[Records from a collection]
(** * frugy: the field and record codec of [frugy/types.py]

    A shallow embedding of [FixedField], [StringField] and [FruArea], of the
    two helpers [_sizeAlign] and [_grouper], and of the parts of the Python
    runtime and of the [bitstruct] package they call, followed by the
    properties of the codec. *)

From Stdlib Require Import String Ascii ZArith List Bool Lia.
Import ListNotations.
Set Warnings "-register-all".
Local Open Scope Z_scope.

(* ================================================================== *)
(** * Python values, exceptions, and the two effect shapes             *)
(* ================================================================== *)

(** A Python [str] is a sequence of code points; [bytes] and [bytearray]
    are sequences of integers in [0, 255]. *)
Definition str := list Z.
Definition bytes := list Z.

(** The values a field can hold or an accessor can return. *)
Inductive pyval : Type :=
| VNone
| VInt (z : Z)
| VStr (s : str)
| VTuple (l : list pyval)
| VList (l : list pyval).

(** The two messages [types.py] raises [RuntimeError] with. *)
Inductive runtime_msg : Type :=
| not_byte_aligned
| verify_error (expected received : bytes).

(** Exceptions, by class.  [bitstruct_Error] is [bitstruct.Error]. *)
Inductive pyerr : Type :=
| TypeError
| ValueError
| KeyError
| IndexError
| AttributeError
| UnicodeEncodeError
| UnicodeDecodeError
| bitstruct_Error
| RuntimeError (msg : runtime_msg).

(** A call either returns or raises. *)
Inductive result (A : Type) : Type :=
| Ok (a : A)
| Err (e : pyerr).
Arguments Ok {A} a.
Arguments Err {A} e.

Definition bind {A B} (r : result A) (k : A -> result B) : result B :=
  match r with
  | Ok a => k a
  | Err e => Err e
  end.

Declare Scope py_scope.
Delimit Scope py_scope with py.
Notation "x <- r ;; k" := (bind r (fun x => k))
  (at level 61, r at next level, right associativity) : py_scope.
Local Open Scope py_scope.

(** A method that mutates [self]: the object after the call is part of the
    outcome also when the call raises, as assignments made before the
    [raise] stay. *)
Definition method (S A : Type) : Type := S -> result A * S.

Definition is_ok {A} (r : result A) : bool :=
  match r with Ok _ => true | Err _ => false end.

(** [int(x)] on the values of this file.  [int] of a [str] parses a numeral
    in Python; text stored in a numeric field is outside this embedding and
    is made a [ValueError] here. *)
Definition py_int (v : pyval) : result Z :=
  match v with
  | VInt z => Ok z
  | VStr _ => Err ValueError
  | VNone | VTuple _ | VList _ => Err TypeError
  end.

(** [len(x)]. *)
Definition py_len (v : pyval) : result Z :=
  match v with
  | VStr s => Ok (Z.of_nat (length s))
  | VTuple l | VList l => Ok (Z.of_nat (length l))
  | VNone | VInt _ => Err TypeError
  end.

(** [l * 8] on a sequence. *)
Definition repeat8 {A} (l : list A) : list A :=
  l ++ l ++ l ++ l ++ l ++ l ++ l ++ l.

(** [x * 8]. *)
Definition py_mul8 (v : pyval) : result pyval :=
  match v with
  | VInt z => Ok (VInt (z * 8))
  | VStr s => Ok (VStr (repeat8 s))
  | VTuple l => Ok (VTuple (repeat8 l))
  | VList l => Ok (VList (repeat8 l))
  | VNone => Err TypeError
  end.

(** Slices [l[:n]] and [l[n:]] for [n >= 0]. *)
Definition take {A} (n : Z) (l : list A) : list A := firstn (Z.to_nat n) l.
Definition drop {A} (n : Z) (l : list A) : list A := skipn (Z.to_nat n) l.

(** The slice [l[:-k]] for [k >= 0]: as [-0] is [0], [l[:-0]] is empty. *)
Definition drop_last {A} (k : nat) (l : list A) : list A :=
  match k with
  | O => []
  | _ => firstn (length l - k) l
  end.

(** [sum(payload)]. *)
Definition sum (l : list Z) : Z := fold_right Z.add 0 l.

(** A [str] literal of ASCII characters. *)
Fixpoint str_of (s : string) : str :=
  match s with
  | EmptyString => []
  | String c s' => Z.of_nat (nat_of_ascii c) :: str_of s'
  end.

(* ================================================================== *)
(** * Text: [str.upper], [str.encode('utf-8')], [bytes.decode('utf-8')] *)
(* ================================================================== *)

(** The upper-case form of one code point.  ASCII letters, and the code
    points whose upper-case form is made of ASCII letters only (sharp s,
    dotless i, long s and the Latin ligatures), are as in Unicode.  Every
    other code point above 0x7F is left as it is: its upper-case form also
    has a code point above 0x7F, which is all [ser_6bit] can observe. *)
Definition upper_cp (c : Z) : str :=
  if (0x61 <=? c) && (c <=? 0x7A) then [c - 0x20]
  else if c =? 0xDF then [0x53; 0x53]
  else if c =? 0x131 then [0x49]
  else if c =? 0x17F then [0x53]
  else if c =? 0xFB00 then [0x46; 0x46]
  else if c =? 0xFB01 then [0x46; 0x49]
  else if c =? 0xFB02 then [0x46; 0x4C]
  else if c =? 0xFB03 then [0x46; 0x46; 0x49]
  else if c =? 0xFB04 then [0x46; 0x46; 0x4C]
  else if c =? 0xFB05 then [0x53; 0x54]
  else if c =? 0xFB06 then [0x53; 0x54]
  else [c].

Definition upper (s : str) : str := flat_map upper_cp s.

Definition is_surrogate (c : Z) : bool := (0xD800 <=? c) && (c <=? 0xDFFF).

Definition utf8_encode_cp (c : Z) : result bytes :=
  if c <? 0x80 then Ok [c]
  else if c <? 0x800 then Ok [0xC0 + c / 64; 0x80 + c mod 64]
  else if c <? 0x10000 then
    if is_surrogate c then Err UnicodeEncodeError
    else Ok [0xE0 + c / 4096; 0x80 + (c / 64) mod 64; 0x80 + c mod 64]
  else Ok [0xF0 + c / 262144; 0x80 + (c / 4096) mod 64;
           0x80 + (c / 64) mod 64; 0x80 + c mod 64].

Fixpoint utf8_encode (s : str) : result bytes :=
  match s with
  | [] => Ok []
  | c :: s' =>
      b <- utf8_encode_cp c ;;
      bs <- utf8_encode s' ;;
      Ok (b ++ bs)
  end.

* [INSTRUCTIONS FOR THE TASK]: Here the output must be the lines above from the line with "VStr _ => Err ValueError" to the line with "else if c =? 0xFB02 then [0x46; 0x4C]", both included, duplicated word for word and nothing else.

* [EXERCISE RESPONSE]:
  | VStr _ => Err ValueError
  | VNone | VTuple _ | VList _ => Err TypeError
  end.

(** [len(x)]. *)
Definition py_len (v : pyval) : result Z :=
  match v with
  | VStr s => Ok (Z.of_nat (length s))
  | VTuple l | VList l => Ok (Z.of_nat (length l))
  | VNone | VInt _ => Err TypeError
  end.

(** [l * 8] on a sequence. *)
Definition repeat8 {A} (l : list A) : list A :=
  l ++ l ++ l ++ l ++ l ++ l ++ l ++ l.

(** [x * 8]. *)
Definition py_mul8 (v : pyval) : result pyval :=
  match v with
  | VInt z => Ok (VInt (z * 8))
  | VStr s => Ok (VStr (repeat8 s))
  | VTuple l => Ok (VTuple (repeat8 l))
  | VList l => Ok (VList (repeat8 l))
  | VNone => Err TypeError
  end.

(** Slices [l[:n]] and [l[n:]] for [n >= 0]. *)
Definition take {A} (n : Z) (l : list A) : list A := firstn (Z.to_nat n) l.
Definition drop {A} (n : Z) (l : list A) : list A := skipn (Z.to_nat n) l.

(** The slice [l[:-k]] for [k >= 0]: as [-0] is [0], [l[:-0]] is empty. *)
Definition drop_last {A} (k : nat) (l : list A) : list A :=
  match k with
  | O => []
  | _ => firstn (length l - k) l
  end.

(** [sum(payload)]. *)
Definition sum (l : list Z) : Z := fold_right Z.add 0 l.

(** A [str] literal of ASCII characters. *)
Fixpoint str_of (s : string) : str :=
  match s with
  | EmptyString => []
  | String c s' => Z.of_nat (nat_of_ascii c) :: str_of s'
  end.

(* ================================================================== *)
(** * Text: [str.upper], [str.encode('utf-8')], [bytes.decode('utf-8')] *)
(* ================================================================== *)

(** The upper-case form of one code point.  ASCII letters, and the code
    points whose upper-case form is made of ASCII letters only (sharp s,
    dotless i, long s and the Latin ligatures), are as in Unicode.  Every
    other code point above 0x7F is left as it is: its upper-case form also
    has a code point above 0x7F, which is all [ser_6bit] can observe. *)
Definition upper_cp (c : Z) : str :=
  if (0x61 <=? c) && (c <=? 0x7A) then [c - 0x20]
  else if c =? 0xDF then [0x53; 0x53]
  else if c =? 0x131 then [0x49]
  else if c =? 0x17F then [0x53]
  else if c =? 0xFB00 then [0x46; 0x46]
  else if c =? 0xFB01 then [0x46; 0x49]
  else if c =? 0xFB02 then [0x46; 0x4C]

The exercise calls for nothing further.